Jueves 02 de Abril del 2026

El Gobierno y la CGT, en choque total y en un punto de casi no retorno

La jornada del jueves dejó a los dos sectores en distancia total, con reproches mutuos y sin diálogo. El escenario que se abre.

Publicado el 15/12/2025 por Juan Pablo Kavanagh

Con la presentación del proyecto de reforma laboral sobre la mesa se terminó de dinamitar la relación entre el Gobierno y la CGT. Una relación que estuvo marcada por las idas y vueltas desde el 10 de diciembre de 2023 pero que con la iniciativa de modernización laboral en marcha quedó hecha añicos y promete tener varios capítulos por delante.

Según pudo reconstruir este medio por parte de fuentes oficiales y gremiales, la actitud del oficialismo de prescindir de la central obrera al momento de redactar el proyecto, pese a tener a un representante sindical en el Consejo de Mayo, fue un golpe para la calle Azopardo y así se reflejó en la última reunión de los componentes del consejo directivo que se produjo el jueves al mediodía. A ese hecho se suma que, según la cúpula cegetista, la administración de Javier Milei se dedicó a “operar” en medios amigos, durante las últimas semanas, que podía avanzar en un entendimiento con el movimiento obrero. Y que iba a convocar a la CGT a hablar del tema. Nada más alejado de la realidad de acuerdo al entorno de un cacique gremial.

Es más: los cónclaves del Consejo que agrupó a distintos referentes sectoriales estuvieron marcados por los desacuerdos entre Gerardo Martínez, la cara sindical del órgano, y Martín Rappallini, el hombre de la Unión Industrial Argentina (UIA), que se la pasaron intercambiando chicanas en más de un encuentro. Por eso, el jefe de la UOCRA dejó trascender ante los propios la idea de abandonar el Consejo a fines de octubre, una cuestión que se materializó recién en el último encuentro cuando el líder decidió no salir en la última foto.

Los popes de la calle Azopardo además insisten en que no pueden tolerar los cambios que afectan los derechos colectivos. Hay una novedad y que quedó plasmada en el cara a cara del jueves: pese a que la semana pasada planteaban que podían aceptar las modificaciones sobre derechos individuales de trabajadores (como el banco de horas o el fraccionamiento de las vacaciones), ahora decidieron rechazar todo el texto, artículo por artículo.

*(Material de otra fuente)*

(** The per-scenario calculations, for every scenario row handed over with
    the project. *)
Definition scenarioCalculations (projectWithScenarios : ProjectWithScenarios)
  : list ScenarioCalculations :=
  let initialInvestment := (project projectWithScenarios).["initialInvestment"] in
  let monthlyFixedCosts := (project projectWithScenarios).["monthlyFixedCosts"] in
  let variableCosts := (project projectWithScenarios).["variableCosts"] in
  let expectedMonthlyRevenue :=
    (project projectWithScenarios).["expectedMonthlyRevenue"] in
  map (fun scenario =>
    let growthMultiplier := num 1 + (Number scenario.["growthRate"] / num 100) in
    let costMultiplier := num 1 + (Number scenario.["costAdjustment"] / num 100) in
    let adjustedMonthlyRevenue := Number expectedMonthlyRevenue * growthMultiplier in
    let adjustedMonthlyFixedCosts := Number monthlyFixedCosts * costMultiplier in
    let adjustedVariableCosts := Number variableCosts * costMultiplier in
    let annualRevenue := adjustedMonthlyRevenue * num 12 in
    let annualFixedCosts := adjustedMonthlyFixedCosts * num 12 in
    let annualVariableCosts := (adjustedVariableCosts / num 100) * annualRevenue in
    let totalAnnualCosts := annualFixedCosts + annualVariableCosts in
    let annualProfit := annualRevenue - totalAnnualCosts in
    let roi := (annualProfit / Number initialInvestment) * num 100 in
    let monthlyProfit :=
      adjustedMonthlyRevenue - adjustedMonthlyFixedCosts
      - ((adjustedVariableCosts / num 100) * adjustedMonthlyRevenue) in
    let breakEven := Number initialInvestment / monthlyProfit in
    let profitMargin := (annualProfit / annualRevenue) * num 100 in
    let riskLevel :=
      if is_string scenario.["name"] "Optimistic" then Low
      else if is_string scenario.["name"] "Realistic" then Medium
      else High in
    let monthlyProjections :=
      Array_from 12 (fun i =>
        let month := (i + 1)%nat in
        let monthRevenue :=
          adjustedMonthlyRevenue * (num 1 + (two_hundredths * of_nat i)) in
        let monthExpenses :=
          adjustedMonthlyFixedCosts
          + ((adjustedVariableCosts / num 100) * monthRevenue) in
        let monthProfit := monthRevenue - monthExpenses in
        {| month := month;
           revenue := parseFloat (toFixed monthRevenue 2);
           expenses := parseFloat (toFixed monthExpenses 2);
           profit := parseFloat (toFixed monthProfit 2) |}) in
    {| scenario := scenario;
       financialMetrics :=
         {| roi := parseFloat (toFixed roi 1);
            breakEven := parseFloat (toFixed breakEven 1);
            netProfit := parseFloat (toFixed annualProfit 2);
            profitMargin := parseFloat (toFixed profitMargin 1);
            riskLevel := riskLevel |};
       monthlyProjections := monthlyProjections |})
    (scenarios projectWithScenarios).

Definition costBreakdownOf (projectWithScenarios : ProjectWithScenarios)
  : CostBreakdown :=
  let initialInvestment := (project projectWithScenarios).["initialInvestment"] in
  let monthlyFixedCosts := (project projectWithScenarios).["monthlyFixedCosts"] in
  let variableCosts := (project projectWithScenarios).["variableCosts"] in
  let expectedMonthlyRevenue :=
    (project projectWithScenarios).["expectedMonthlyRevenue"] in
  {| Schema.initialInvestment := Number initialInvestment;
     fixedCosts := Number monthlyFixedCosts * num 12;
     Schema.variableCosts :=
       Number expectedMonthlyRevenue * (Number variableCosts / num 100) * num 12 |}.

(** The analysis object that the handler sends back. *)
Definition analysis (projectWithScenarios : ProjectWithScenarios)
  : ProjectAnalysis :=
  {| analysis_project := projectWithScenarios;
     analysis_scenarios := scenarioCalculations projectWithScenarios;
     costBreakdown := costBreakdownOf projectWithScenarios |}.

End Server.

(** ** The transformation functions of the shared schema *)

Module Transform.
Import JsNum Js.

Section WithNumberToString.

(** The decimal text of a number, [Number.prototype.toString], is a
    parameter of the development. *)
Variable NumberToString : number -> string.

(** [String(v)] *)
Definition ToString (v : value) : string :=
  match v with
  | VUndefined => "undefined"
  | VNull => "null"
  | VBool b => if b then "true" else "false"
  | VNum x => NumberToString x
  | VStr s => s
  | VObj _ => "[object Object]"
  end.

Definition transformProjectData (data : obj) : obj :=
  let transformedData : obj :=
    {[ "name" := or_else data.["name"] (VStr "Untitled Project");
       "goal" := or_else data.["goal"] (VStr "No goal specified");
       "industry" := or_else data.["industry"] (VStr "Other");
       "timeHorizon" :=
         if present data.["timeHorizon"]
         then match data.["timeHorizon"] with
              | VStr s => VNum (parseInt10 s)
              | v => v
              end
         else VNum (num 12);
       "initialInvestment" :=
         if present data.["initialInvestment"]
         then VStr (ToString data.["initialInvestment"])
         else VStr "0";
       "monthlyFixedCosts" :=
         if present data.["monthlyFixedCosts"]
         then VStr (ToString data.["monthlyFixedCosts"])
         else VStr "0";
       "variableCosts" :=
         if present data.["variableCosts"]
         then VStr (ToString data.["variableCosts"])
         else VStr "0";
       "expectedMonthlyRevenue" :=
         if present data.["expectedMonthlyRevenue"]
         then VStr (ToString data.["expectedMonthlyRevenue"])
         else VStr "0" ]} in
  if present data.["userId"]
  then <["userId" := data.["userId"]]> transformedData
  else transformedData.

(** The argument is any value; reading a property of a value that is not
    an object yields [undefined]. *)
Definition transformScenarioData (data : value) : obj :=
  if negb (truthy data) then ∅
  else
    let data : obj := match data with VObj o => o | _ => ∅ end in
    let transformedData : obj := ∅ in
    let transformedData :=
      if defined data.["projectId"]
      then <["projectId" := data.["projectId"]]> transformedData
      else transformedData in
    let transformedData :=
      if defined data.["name"]
      then <["name" := data.["name"]]> transformedData
      else transformedData in
    let transformedData :=
      if defined data.["enabled"]
      then <["enabled" := VBool (truthy data.["enabled"])]> transformedData
      else transformedData in
    let transformedData :=
      <["growthRate" :=
          if present data.["growthRate"]
          then VStr (ToString data.["growthRate"])
          else VStr "0"]> transformedData in
    let transformedData :=
      <["costAdjustment" :=
          if present data.["costAdjustment"]
          then VStr (ToString data.["costAdjustment"])
          else VStr "0"]> transformedData in
    transformedData.

End WithNumberToString.
End Transform.

(** ** The database storage

    The two tables are lists of rows, a row being the object that the
    database driver returns for it, and the order of a list the order in
    which a [select] without [ORDER BY] returns the rows.

    The database is PostgreSQL behind an object-relational mapper; neither
    is code of the repository. What the repository fixes is the schema: the
    type of every column, which columns are [NOT NULL], their defaults and
    the tables they refer to. How the database takes a value that is sent
    to a column of some type (whether it accepts it, and which value a
    later read returns for it) is a parameter of the development,
    [column_input]. A statement that the database refuses is an error: the
    call throws, and nothing is written. *)

Module Storage.
Import JsNum Js Schema Transform.

Record Database : Type := {
  tbl_projects : list obj;
  tbl_scenarios : list obj
}.

(** [eq(column, id)] on an integer column *)
Definition column_eq (column : string) (id : Z) (row : obj) : bool :=
  is_number row.[column] (of_Z id).

Definition getProject (db : Database) (id : Z) : option obj :=
  head (List.filter (column_eq "id" id) (tbl_projects db)).

Definition getScenarios (db : Database) (projectId : Z) : list obj :=
  List.filter (column_eq "projectId" projectId) (tbl_scenarios db).
(** X11.  A folder that does not pair is left as it was:
    [convert_single_folder] returns [False] without writing anything, and
    logs only the folder's name and what the pairing logged. *)
Theorem convert_single_folder_unpaired
    (ffmpeg : path -> path -> path -> node -> outcome unit * node)
    (self : t) (folder : path) (w : node) :
  res (find_m4s_files self folder w) = Ret (None, None) ->
  res (convert_single_folder ffmpeg self folder w) = Ret false /\
  fs_after (convert_single_folder ffmpeg self folder w) = w /\
  logged (convert_single_folder ffmpeg self folder w)
  = FolderStart (name folder) :: logged (find_m4s_files self folder w).
Proof.
  intros Hf.
  pose proof (find_m4s_files_pure self folder w) as Hpure.
  unfold convert_single_folder.
  rewrite (bind_ret_l (log (FolderStart (name folder))) _ w tt eq_refl).
  cbn [log res fs_after logged].
  rewrite (bind_ret_l _ _ w (None, None) Hf); cbn [ret res fs_after logged].
  rewrite Hpure, app_nil_r; repeat split; reflexivity.
Qed.

Lemma convert_single_folder_unpaired_witness :
  let w := Samples.root_of [("A", Samples.one_fragment_folder)] in
  res (convert_single_folder Samples.mux_concat Samples.self ["A"] w)
  = Ret false /\
  fs_after (convert_single_folder Samples.mux_concat Samples.self ["A"] w) = w /\
  logged (convert_single_folder Samples.mux_concat Samples.self ["A"] w)
  = FolderStart (name ["A"]) :: logged (find_m4s_files Samples.self ["A"] w).
Proof.
  intros w; apply convert_single_folder_unpaired; vm_compute; reflexivity.
Defined.

Lemma convert_single_folder_succeeds_witness :
  let w := Samples.root_of [("A", Samples.good_folder)] in
  let v := ["A"; "v080.m4s"] in
  let a := ["A"; "a280.m4s"] in
  let dv := Samples.header ++ Samples.video_payload in
  let da := Samples.header ++ Samples.audio_payload in
  let mux := mux_call Samples.mux_concat Samples.self ["A"] v a dv da w in
  let r := convert_single_folder Samples.mux_concat Samples.self ["A"] w in
  res r = Ret (negb (raised (fst mux))) /\
  fs_after r = del (del (snd mux) (joinpath ["A"] (mp4_name v)))
                   (joinpath ["A"] (mp4_name a)) /\
  read_bytes (staged w ["A"] v a dv da) (joinpath ["A"] (mp4_name v))
  = Ret (skipn HEADER_LEN dv) /\
  read_bytes (staged w ["A"] v a dv da) (joinpath ["A"] (mp4_name a))
  = Ret (skipn HEADER_LEN da).
Proof.
  intros w v a dv da.
  apply (convert_single_folder_succeeds Samples.mux_concat Samples.self
           ["A"] v a dv da w).
  repeat split; vm_compute; reflexivity.
Defined.
Lemma find_rank_none u r : find_rank u r = None → u ∉ (members r).*1.
Proof.
  unfold members.
  induction r as [|[rk [ct users]] r IH]; simpl; [intros _; apply not_elem_of_nil|].
  destruct (existsb _ users) eqn:He; [done|]. intros Hf.
  rewrite fmap_app, elem_of_app. intros [Hin|Hin]; [|by apply IH].
  apply list_elem_of_fmap in Hin as ([v n] & Hu & Hin). simpl in Hu. subst u.
  assert (existsb (λ u0 : str * Z, bool_decide (v = u0.1)) users = true);
    [|congruence].
  apply existsb_exists. exists (v, n). split; [by apply list_elem_of_In|].
  by apply bool_decide_eq_true.
Qed.

Lemma group_unique r u g g' :
  NoDup (members r).*1 → g ∈ r → g' ∈ r → u ∈ g.2.2.*1 → u ∈ g'.2.2.*1 → g = g'.
Proof.
  unfold members.
  induction r as [|h r IH]; simpl; [by intros _ ?%elem_of_nil|].
  rewrite fmap_app. intros [Hh [Hd Hr]]%NoDup_app.
  assert (∀ x, x ∈ r → u ∈ x.2.2.*1 → u ∈ (members r).*1) as Hin.
  { intros x Hx Hu. apply list_elem_of_fmap in Hu as (p & -> & Hp).
    apply list_elem_of_fmap. exists p. split; [done|].
    apply list_elem_of_In, in_concat. exists x.2.2.
    split; [|by apply list_elem_of_In].
    apply list_elem_of_In, list_elem_of_fmap. eauto. }
  intros [->|Hg]%elem_of_cons [->|Hg']%elem_of_cons Hu Hu'; [done| | |by apply IH].
  - destruct (Hd u); eauto.
  - destruct (Hd u); eauto.
Qed.

Lemma counter_add_keys c k n :
  (counter_add c k n).*1 = if decide (k ∈ c.*1) then c.*1 else c.*1 ++ [k].
Proof.
  induction c as [|[k0 v] c IH]; [done|].
  cbn [counter_add]. rewrite !fmap_cons. cbn [fst].
  destruct (decide (k0 = k)) as [->|Hne]; rewrite ?fmap_cons; cbn [fst].
  - rewrite decide_True; [done|left].
  - rewrite IH. destruct (decide (k ∈ c.*1)).
    + rewrite decide_True; [done|by right].
    + rewrite decide_False; [done|]. by intros [->|?]%elem_of_cons.
Qed.

Lemma counter_add_NoDup c k n : NoDup c.*1 → NoDup (counter_add c k n).*1.
Proof.
  intros Hc. rewrite counter_add_keys. case_decide; [done|].
  apply NoDup_app. split; [done|]. split; [|apply NoDup_singleton].
  intros x Hx ->%list_elem_of_singleton. done.
Qed.

Lemma counter_update_NoDup c total : NoDup total.*1 → NoDup (counter_update total c).*1.
Proof.
  unfold counter_update. revert total.
  induction c as [|kv c IH]; intros total Ht; simpl; [done|].
  apply IH. by apply counter_add_NoDup.
Qed.

Lemma most_common_perm c : most_common c None ≡ₚ c.
Proof. apply sorted_desc_perm. Qed.

Lemma tied_rank_uniform l :
  Forall (λ g, g.2.2 ≠ [] ∧ Forall (λ p : str * Z, p.2 = g.2.1) g.2.2)
         (_tied_rank l).
Proof.
  unfold _tied_rank. pose proof (groupby_uniform l) as Hu.
  rewrite <- (enumerate_snd (groupby l) 1) in Hu.
  by rewrite Forall_fmap in Hu.
Qed.

Lemma tied_rank_sorted l :
  StronglySorted desc l →
  StronglySorted (λ g1 g2, g1.1 < g2.1 ∧ g2.2.1 < g1.2.1) (_tied_rank l).
Proof.
  intros Hl. unfold _tied_rank.
  by apply (enumerate_sorted (λ g1 g2, g2.1 < g1.1)), groupby_keys_desc.
Qed.

(** C1.  For every counter, the ranked listing numbers its groups 1, 2,
    3, ... without a gap; the groups, read in order, are the entries of the
    counter sorted by descending count; no group is empty and all members
    of a group have the count of the group; and ranks strictly increase
    while counts strictly decrease from group to group, so that two users
    have the same rank exactly when they have the same count.  For the
    counts a:5, b:5, c:3, in whatever order the counter holds them, the
    listing is a first group of a and b with count 5 and a second group
    of c with count 3. *)
Theorem tied_rank_dense_groups :
  (∀ counts : Counter,
     let ranked := _tied_rank (most_common counts None) in
     ranked.*1 = seqZ 1 (Z.of_nat (length ranked))
     ∧ members ranked = most_common counts None
     ∧ most_common counts None ≡ₚ counts
     ∧ Forall (λ g, g.2.2 ≠ [] ∧ Forall (λ p : str * Z, p.2 = g.2.1) g.2.2)
              ranked
     ∧ StronglySorted (λ g1 g2, g1.1 < g2.1 ∧ g2.2.1 < g1.2.1) ranked)
  ∧ _tied_rank (most_common abc_counts None)
    = [(1, (5, [(lit "a", 5); (lit "b", 5)])); (2, (3, [(lit "c", 3)]))]
  ∧ (∀ counts : Counter, counts ≡ₚ abc_counts →
       ∃ tied, _tied_rank (most_common counts None)
               = [(1, (5, tied)); (2, (3, [(lit "c", 3)]))]
               ∧ tied ≡ₚ [(lit "a", 5); (lit "b", 5)]).
Proof.
  split; [|split].
  - intros counts ranked. subst ranked. repeat split.
    + unfold _tied_rank. by rewrite enumerate_fst, length_enumerate.
    + apply tied_rank_members.
    + apply most_common_perm.
    + apply tied_rank_uniform.
    + apply tied_rank_sorted, sorted_desc_sorted.
  - reflexivity.
  - intros counts Hp. symmetry in Hp. apply permutations_Permutation in Hp.
    revert counts Hp. apply (proj1 (Forall_forall _ _)).
    repeat (apply Forall_cons; split); [..|apply Forall_nil];
      eexists; (split; [reflexivity|]);
      solve [reflexivity | apply Permutation_swap].
Qed.

(** ** The memo table *)

Lemma effect_refl w st : effect w st st.
Proof.
  split; [done|]. split; [done|]. split; [done|].
  exists []. split; [done|].
  split; [|split]; intros k; rewrite ?elem_of_nil; tauto.
Qed.

Lemma effect_trans w st1 st2 st3 :
  effect w st1 st2 → effect w st2 st3 → effect w st1 st3.
Proof.
  intros (Hs1 & Hi1 & Ht1 & new1 & He1 & Hl1 & Hst1 & Hsc1)
         (Hs2 & Hi2 & Ht2 & new2 & He2 & Hl2 & Hst2 & Hsc2).
  assert (∀ k, memo st2 !! k = None → memo st1 !! k = None) as Hnone.
  { intros k Hk. destruct (memo st1 !! k) eqn:Hk1; [|done].
    by rewrite (lookup_weaken _ _ _ _ Hk1 Hs1) in Hk. }
  split; [by etrans|]. split; [auto|].
  split; [intros k Hk; by rewrite Ht2, Ht1|].
  exists (new2 ++ new1). split; [by rewrite He2, He1, app_assoc|].
  split; [|split].
  - intros k [[?|?]%elem_of_app|[?|?]%elem_of_app]; eauto.
  - intros k [Hk|Hk]%elem_of_app.
    + destruct (Hst2 k Hk). auto.
    + destruct (Hst1 k Hk) as [? [c Hc]]. split; [done|].
      exists c. by eapply lookup_weaken.
  - intros k [Hk|Hk]%elem_of_app.
    + destruct (Hsc2 k Hk); auto.
    + auto.
Qed.

Lemma effect_log_only w st new :
  (∀ k, Lookup k ∈ new → k.1 ≠ today_path w) →
  (∀ k, Store k ∉ new) →
  (∀ k, Scan k ∈ new → k.1 = today_path w ∨ memo st !! k = None) →
  effect w st (log new st).
Proof.
  intros Hl Hs Hc. split; [done|]. split.
  { intros Hinv k. specialize (Hinv k). simpl. rewrite <- Hinv.
    unfold stores. rewrite filter_app, length_app.
    replace (filter (λ e, e = Store k) new) with (@nil event); [done|].
    symmetry. induction new as [|e new IH]; [done|].
    rewrite filter_cons. case_decide.
    - subst. destruct (Hs k). left.
    - apply IH; intros k'; [intros ?; apply Hl|intros ?; apply (Hs k')|intros ?; apply Hc]; by right. }
  split; [done|].
  exists new. split; [done|]. split; [|split]; [|by intros k ?%Hs|done].
  intros k [?|?%Hs]; auto.
Qed.
(** * sandbox.py: configuration store, interpreter selection, runtime
      detection, credential provisioning and the activate / run workflows

    A shallow embedding of [sandbox.py].  Python [str] values are Rocq
    strings whose characters are code points below 256; a [dict] with
    string keys is a [gmap string string]; the file system, the process
    environment, the list of spawned processes and the log are threaded
    through a state-and-exception monad. *)

From Stdlib Require Import ZArith Ascii String.
From stdpp Require Import base list strings pretty gmap sorting.

Local Open Scope Z_scope.

(** ** Python string primitives used by the source *)

Module Py.

(** [str.isspace] on code points below 256: the characters removed by
    [str.strip()]. *)
Definition isspace (c : ascii) : bool :=
  match N_of_ascii c with
  | 9 | 10 | 11 | 12 | 13 | 28 | 29 | 30 | 31 | 32 | 133 | 160 => true
  | _ => false
  end%N.

(** Line boundaries of [str.splitlines] on code points below 256. *)
Definition is_linebreak (c : ascii) : bool :=
  match N_of_ascii c with
  | 10 | 11 | 12 | 13 | 28 | 29 | 30 | 133 => true
  | _ => false
  end%N.

Definition LF : ascii := "010"%char.
Definition CR : ascii := "013"%char.

Fixpoint lstrip (s : string) : string :=
  match s with
  | EmptyString => EmptyString
  | String c s' => if isspace c then lstrip s' else s
  end.

Fixpoint rstrip (s : string) : string :=
  match s with
  | EmptyString => EmptyString
  | String c s' =>
      match rstrip s' with
      | EmptyString => if isspace c then EmptyString else String c EmptyString
      | r => String c r
      end
  end.

(** [s.strip()] *)
Definition strip (s : string) : string := rstrip (lstrip s).

(** [s.startswith(p)] *)
Definition startswith (p s : string) : bool := String.prefix p s.

(** [sub in s] *)
Fixpoint str_in (sub s : string) : bool :=
  match s with
  | EmptyString => String.prefix sub EmptyString
  | String _ s' => String.prefix sub s || str_in sub s'
  end.

(** [s.split(sep, 1)] for a one-character separator, as the pair it
    unpacks to; [None] when the separator does not occur (the unpacking
    would raise). *)
Fixpoint split_once (sep : ascii) (s : string) : option (string * string) :=
  match s with
  | EmptyString => None
  | String c s' =>
      if Ascii.eqb c sep then Some (EmptyString, s')
      else match split_once sep s' with
           | Some (a, b) => Some (String c a, b)
           | None => None
           end
  end.

(** [s.splitlines()]: a CR LF pair is one boundary, and no empty last
    line is produced after a final boundary. *)
Fixpoint splitlines (s : string) : list string :=
  match s with
  | EmptyString => []
  | String c s' =>
      if is_linebreak c then
        match s' with
        | String c' s'' =>
            if Ascii.eqb c CR && Ascii.eqb c' LF
            then EmptyString :: splitlines s''
            else EmptyString :: splitlines s'
        | EmptyString => [EmptyString]
        end
      else
        match splitlines s' with
        | [] => [String c EmptyString]
        | l :: ls => String c l :: ls
        end
  end.
Lemma vim_key_handler_closed e s :
  closed (vim_key_handler qt e s)
  = closed s
    || command_mode s && (key e =? Qt.Key_Return)%Z
       && Py.startswith (command_buffer s) ":q".
Proof.
  unfold vim_key_handler. destruct (command_mode s); cbn [andb].
  - destruct (key e =? Qt.Key_Escape)%Z eqn:Hesc.
    { apply Z.eqb_eq in Hesc. rewrite Hesc. cbn. by rewrite orb_false_r. }
    destruct (key e =? Qt.Key_Return)%Z.
    { cbn. apply execute_vim_command_closed. }
    rewrite orb_false_r. by repeat case_match.
  - rewrite orb_false_r.
    repeat case_match; cbn;
      rewrite ?(proj2 (editor_edit_gutter qt _ _)); done.
Qed.

End KeyFootprint.

(** X7: typing cannot create, remove, rename or move a node of the
    tree: after any sequence of key presses the directories, the names
    and their order are what they were; only file contents can differ. *)
Theorem typing_keeps_tree_shape
    (qt : Toolkit) (events : list QKeyEvent) (s : VimAIEditor) :
  map skeleton (file_model (press_keys qt events s))
  = map skeleton (file_model s).
Proof.
  revert s. induction events as [|e events IH]; intros s; [done|].
  unfold press_keys in *. cbn [fold_left].
  rewrite IH. apply keyPressEvent_skeleton.
Qed.
(** * relentless: pair potentials, tabulation and gradient descent

    A shallow embedding of [relentless/potential.py] and
    [relentless/optimize/method.py], with the properties of their
    specification stated and settled against it.

    Python floats are modelled by exact canonical rationals ([Qc], whose
    equality is Leibniz equality).  Where the source itself manufactures
    non-finite values ([np.inf] in the Lennard-Jones evaluator, and the
    arrays that flow from it into the tabulator) the rationals are
    extended with the IEEE special values in [float].  Rounding and the
    sign of zero are not modelled. *)

From Stdlib Require Import QArith Qcanon Qcabs ZArith Lia Lqa.
From stdpp Require Import base option list gmap strings.

(** ** Exact rationals *)

Definition qc (n : Z) (d : positive) : Qc := Q2Qc (n # d).

(** Closed (in)equalities between rationals, and between the lists,
    options and records built from them, are settled by evaluating
    their decision procedure. *)
Ltac by_compute := apply (bool_decide_unpack _); vm_compute; exact I.

(** ** Exceptions and the state-and-exception monad

    A raised exception keeps the state reached so far: Python does not
    roll back the assignments made before a [raise]. *)

Inductive exn :=
  | KeyError (msg : string)
  | ValueError (msg : string)
  | IndexError (msg : string)
  | TypeError (msg : string)
  | ZeroDivisionError (msg : string).

#[global] Instance exn_eq_dec : EqDecision exn.
Proof. solve_decision. Defined.

Inductive result (A : Type) :=
  | Ok (a : A)
  | Raise (e : exn).
Arguments Ok {A} a.
Arguments Raise {A} e.

#[global] Instance result_eq_dec `{EqDecision A} : EqDecision (result A).
Proof. solve_decision. Defined.

#[global] Instance result_ret : MRet result := fun A a => Ok a.
#[global] Instance result_bind : MBind result := fun A B k r =>
  match r with Ok a => k a | Raise e => Raise e end.
#[global] Instance result_fmap : FMap result := fun A B f r =>
  match r with Ok a => Ok (f a) | Raise e => Raise e end.

Definition M (S A : Type) : Type := S -> result A * S.

#[global] Instance M_ret {S} : MRet (M S) := fun A a s => (Ok a, s).
#[global] Instance M_bind {S} : MBind (M S) := fun A B k m s =>
  match m s with
  | (Ok a, s') => k a s'
  | (Raise e, s') => (Raise e, s')
  end.

Definition raise {S A} (e : exn) : M S A := fun s => (Raise e, s).
Definition lift {S A} (r : result A) : M S A := fun s => (r, s).
Definition get {S} : M S S := fun s => (Ok s, s).
Definition modify {S} (f : S -> S) : M S unit := fun s => (Ok tt, f s).

(** [for x in xs: body x] *)
Fixpoint for_each {S A} (xs : list A) (body : A -> M S unit) : M S unit :=
  match xs with
  | [] => mret tt
  | x :: rest => body x;; for_each rest body
  end.

(** ** Floats with the IEEE special values

    [Fin q] is a finite float, taken exactly.  Comparisons involving
    [NaN] are false, as in IEEE arithmetic. *)

Inductive float :=
  | Fin (q : Qc)
  | PInf
  | NInf
  | NaN.

#[global] Instance float_eq_dec : EqDecision float.
Proof. solve_decision. Defined.

#[global] Instance float_inhabited : Inhabited float := populate (Fin 0%Qc).

Definition fzero : float := Fin 0%Qc.

Definition fneg (x : float) : float :=
  match x with
  | Fin q => Fin (- q)%Qc
  | PInf => NInf
  | NInf => PInf
  | NaN => NaN
  end.

Definition fabs (x : float) : float :=
  match x with
  | Fin q => Fin (Qcabs q)
  | PInf | NInf => PInf
  | NaN => NaN
  end.

Definition fadd (x y : float) : float :=
  match x, y with
  | NaN, _ | _, NaN => NaN
  | Fin a, Fin b => Fin (a + b)%Qc
  | PInf, NInf | NInf, PInf => NaN
  | PInf, _ | _, PInf => PInf
  | NInf, _ | _, NInf => NInf
  end.

Definition fsub (x y : float) : float := fadd x (fneg y).

(** The infinity carrying the sign of a non-zero rational; [NaN] for zero. *)
Definition inf_of_sign (q : Qc) : float :=
  if decide (0 < q)%Qc then PInf else if decide (q < 0)%Qc then NInf else NaN.

Definition fmul (x y : float) : float :=
  match x, y with
  | NaN, _ | _, NaN => NaN
  | Fin a, Fin b => Fin (a * b)%Qc
  | Fin a, PInf | PInf, Fin a => inf_of_sign a
  | Fin a, NInf | NInf, Fin a => inf_of_sign (- a)%Qc
  | PInf, PInf | NInf, NInf => PInf
  | PInf, NInf | NInf, PInf => NInf
  end.

Definition fdiv (x y : float) : float :=
  match x, y with
  | NaN, _ | _, NaN => NaN
  | Fin a, Fin b => if decide (b = 0%Qc) then inf_of_sign a else Fin (a / b)%Qc
  | Fin _, (PInf | NInf) => Fin 0%Qc
  | PInf, Fin b => if decide (b < 0)%Qc then NInf else PInf
  | NInf, Fin b => if decide (b < 0)%Qc then PInf else NInf
  | (PInf | NInf), (PInf | NInf) => NaN
  end.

El análisis es que deben unificar un discurso potente y no mostrar matices cuando a los ojos del sindicalismo el texto “ataca las estructuras sindicales”, pese a que se eliminó el artículo que ponía fin a la cuota solidaria, eje clave en el financiamiento de los gremios. Así lo dijo Andrés Rodríguez, miembro de la mesa chica de la central: “Se generan muchas modificaciones en los derechos colectivos e individuales de las trabajadoras y de los trabajadores y, por lo tanto, la CGT ha tomado una decisión, indudablemente, para enfrentar esta realidad».

En relación a este enfrentamiento, el sindicalismo combatirá el proyecto en las calles, con la movilización a Plaza de Mayo el 18 de diciembre, en la Justicia y en el ámbito parlamentario. Un dato relevante: ya hubo contactos directos entre importantes dirigentes y senadores, dando cuenta que la CGT le colocará el cuerpo al combate. Y en unidad total como quedó a la vista en la foto que circuló de la conferencia de prensa: aparecieron los triunviros en primer plano y caras como la de Maia Volcovinsky (Judiciales), Horacio Arreceygor (SATSAID) y Verónica Scarpato (secretaria adjunta de Aeronavegantes). Se buscó una imagen potente y con mucha representación.

¿Qué dicen en Casa Rosada? El diálogo está cortado por un lado. Por otro, es claro que hubo áreas que trataron de buscar consensos y otros que no. Por ejemplo, Santiago Caputo, el asesor presidencial, fue uno de los que propició acercamientos. Mientras que el ala más dura de la administración libertaria con Federico Sturzenegger, el ministro de Desregulación y Transformación del Estado, impuso los cambios más sensibles y que tocaron la fibra de la central.

Esa falta de consenso se reflejó en idas y vueltas sobre la redacción de los borradores y la manera de comunicar el envío del proyecto al Senado, evidenciando la fragilidad del control político del Ejecutivo sobre su propia agenda legislativa.

A este punto se le añade que, aunque el Gobierno considera que estas medidas pueden dinamizar la creación de empleo formal y mejorar la competitividad, el rechazo en los sindicatos y los movimientos sociales y el impacto social de protestas ponen presión sobre la viabilidad política de la reforma. El jueves 18 de mayo será el primer test.